▶ _The problem_
Every line of the following records that includes "pose" should be copied.

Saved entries
******

Lemma get_resource_path_source_separator_witness :
  sys_MEIPASS root_process = None
  /\ posixpath.isabs icon_relative_path = false
  /\ (let script_dir :=
        posixpath.dirname (posixpath.abspath (getcwd root_process)
                                             (script_file root_process)) in
      fst (get_resource_path icon_relative_path root_process)
      = if PyStr.all_are posixpath.sep script_dir
        then script_dir ++ icon_relative_path
        else script_dir ++ "/" ++ icon_relative_path).
Proof.
  split; [reflexivity|]. split; [reflexivity|].
  apply (get_resource_path_source_separator root_process icon_relative_path);
    reflexivity.
Defined.

Example icon_path_at_root :
  fst (get_resource_path icon_relative_path root_process)
  = "/resources/icon.ico".
Proof. reflexivity. Qed.

(* ================================================================== *)
(** ** Further properties of start-up *)
(* ================================================================== *)

(** X4. When the icon file exists, start-up sets the application icon
    and then the window icon, both from the resolved path, prints
    nothing, and only then initialises the canvas. *)
Theorem main_with_icon_sets_both (w : world) :
  let p := fst (get_resource_path icon_relative_path w) in
  path_exists w p = true ->
  app_windowIcon (fst (fst (main w))) = Some p
  /\ windowIcon (qt (snd (fst (main w)))) = Some p
  /\ count_printed (since w (snd (main w))) = 0%nat
  /\ since w (snd (main w))
     = [Stat p true; AppIconSet p; Stat p true; WindowIconSet p;
        PlotterCall (set_background "white"); PlotterCall add_axes;
        PlotterCall (add_text ready_text)].
Proof.
  intros p Hfound. subst p. rewrite get_resource_path_value in *.
  pose proof (main_run w) as H. cbv zeta in H. rewrite Hfound in H.
  rewrite H. cbn [fst snd app_windowIcon windowIcon qt].
  rewrite since_logged. repeat split.
Qed.

Lemma main_with_icon_sets_both_witness :
  path_exists source_process_with_icon
    (fst (get_resource_path icon_relative_path source_process_with_icon))
  = true
  /\ (let w := source_process_with_icon in
      let p := fst (get_resource_path icon_relative_path w) in
      app_windowIcon (fst (fst (main w))) = Some p
      /\ windowIcon (qt (snd (fst (main w)))) = Some p
      /\ count_printed (since w (snd (main w))) = 0%nat
      /\ since w (snd (main w))
         = [Stat p true; AppIconSet p; Stat p true; WindowIconSet p;
            PlotterCall (set_background "white"); PlotterCall add_axes;
            PlotterCall (add_text ready_text)]).
Proof.
  split; [reflexivity|].
  apply (main_with_icon_sets_both source_process_with_icon).
  reflexivity.
Defined.

(** X5. In every process, start-up leaves the application and the window
    with the same icon: both the resolved path when the file exists, both
    none when it does not; a warning is printed exactly when it does not,
    and it names the resolved path. *)
Theorem main_icons_agree (w : world) :
  let p := fst (get_resource_path icon_relative_path w) in
  let app := fst (fst (main w)) in
  let window := snd (fst (main w)) in
  app_windowIcon app = windowIcon (qt window)
  /\ windowIcon (qt window) = (if path_exists w p then Some p else None)
  /\ warned (since w (snd (main w))) = negb (path_exists w p)
  /\ count_printed (since w (snd (main w)))
     = (if path_exists w p then 0 else 1)%nat
  /\ (if path_exists w p then True
      else In (Printed (warning_prefix ++ p)) (since w (snd (main w)))).
Proof.
  cbv zeta. rewrite get_resource_path_value.
  pose proof (main_run w) as H. cbv zeta in H. rewrite H.
  cbn [fst snd app_windowIcon windowIcon qt]. rewrite since_logged.
  destruct (path_exists w _).
  - repeat split.
  - split; [reflexivity|]. split; [reflexivity|].
    split; [unfold warned; cbn [app existsb orb]; now rewrite prefix_app|].
    split; [reflexivity|].
    cbn [app In]. auto.
Qed.

(** X6. Apart from the icon, the window start-up builds is the same in
    every process: title, 1200 by 800, shown, the same sidebar and the
    same initial canvas; its sidebar has exactly two buttons, the first
    connected to [plot_sphere], the second to [clear_plot]. *)
Theorem main_window_is_fixed (w1 w2 : world) :
  let window1 := snd (fst (main w1)) in
  let window2 := snd (fst (main w2)) in
  windowTitle (qt window1)
  = "MCM Visualization Tool (Powered by PySide6 & PyVista)"
  /\ windowTitle (qt window1) = windowTitle (qt window2)
  /\ size (qt window1) = (1200, 800)%Z
  /\ visible (qt window1) = true
  /\ sidebar window1 = sidebar window2
  /\ plotter window1 = plotter window2
  /\ style (fst (fst (main w1))) = style (fst (fst (main w2)))
  /\ connected_slots (layout (sidebar window1))
     = [slot_plot_sphere; slot_clear_plot].
Proof.
  cbv zeta.
  pose proof (main_run w1) as H1. pose proof (main_run w2) as H2.
  cbv zeta in H1, H2. rewrite H1, H2.
  cbn [fst snd qt sidebar plotter windowTitle size visible style].
  repeat split.
Qed.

******

▶ _Reply_
  pose proof (main_run w) as H. cbv zeta in H. rewrite Hfound in H.
  pose proof (main_run w) as H. cbv zeta in H. rewrite H.
  pose proof (main_run w1) as H1. pose proof (main_run w2) as H2.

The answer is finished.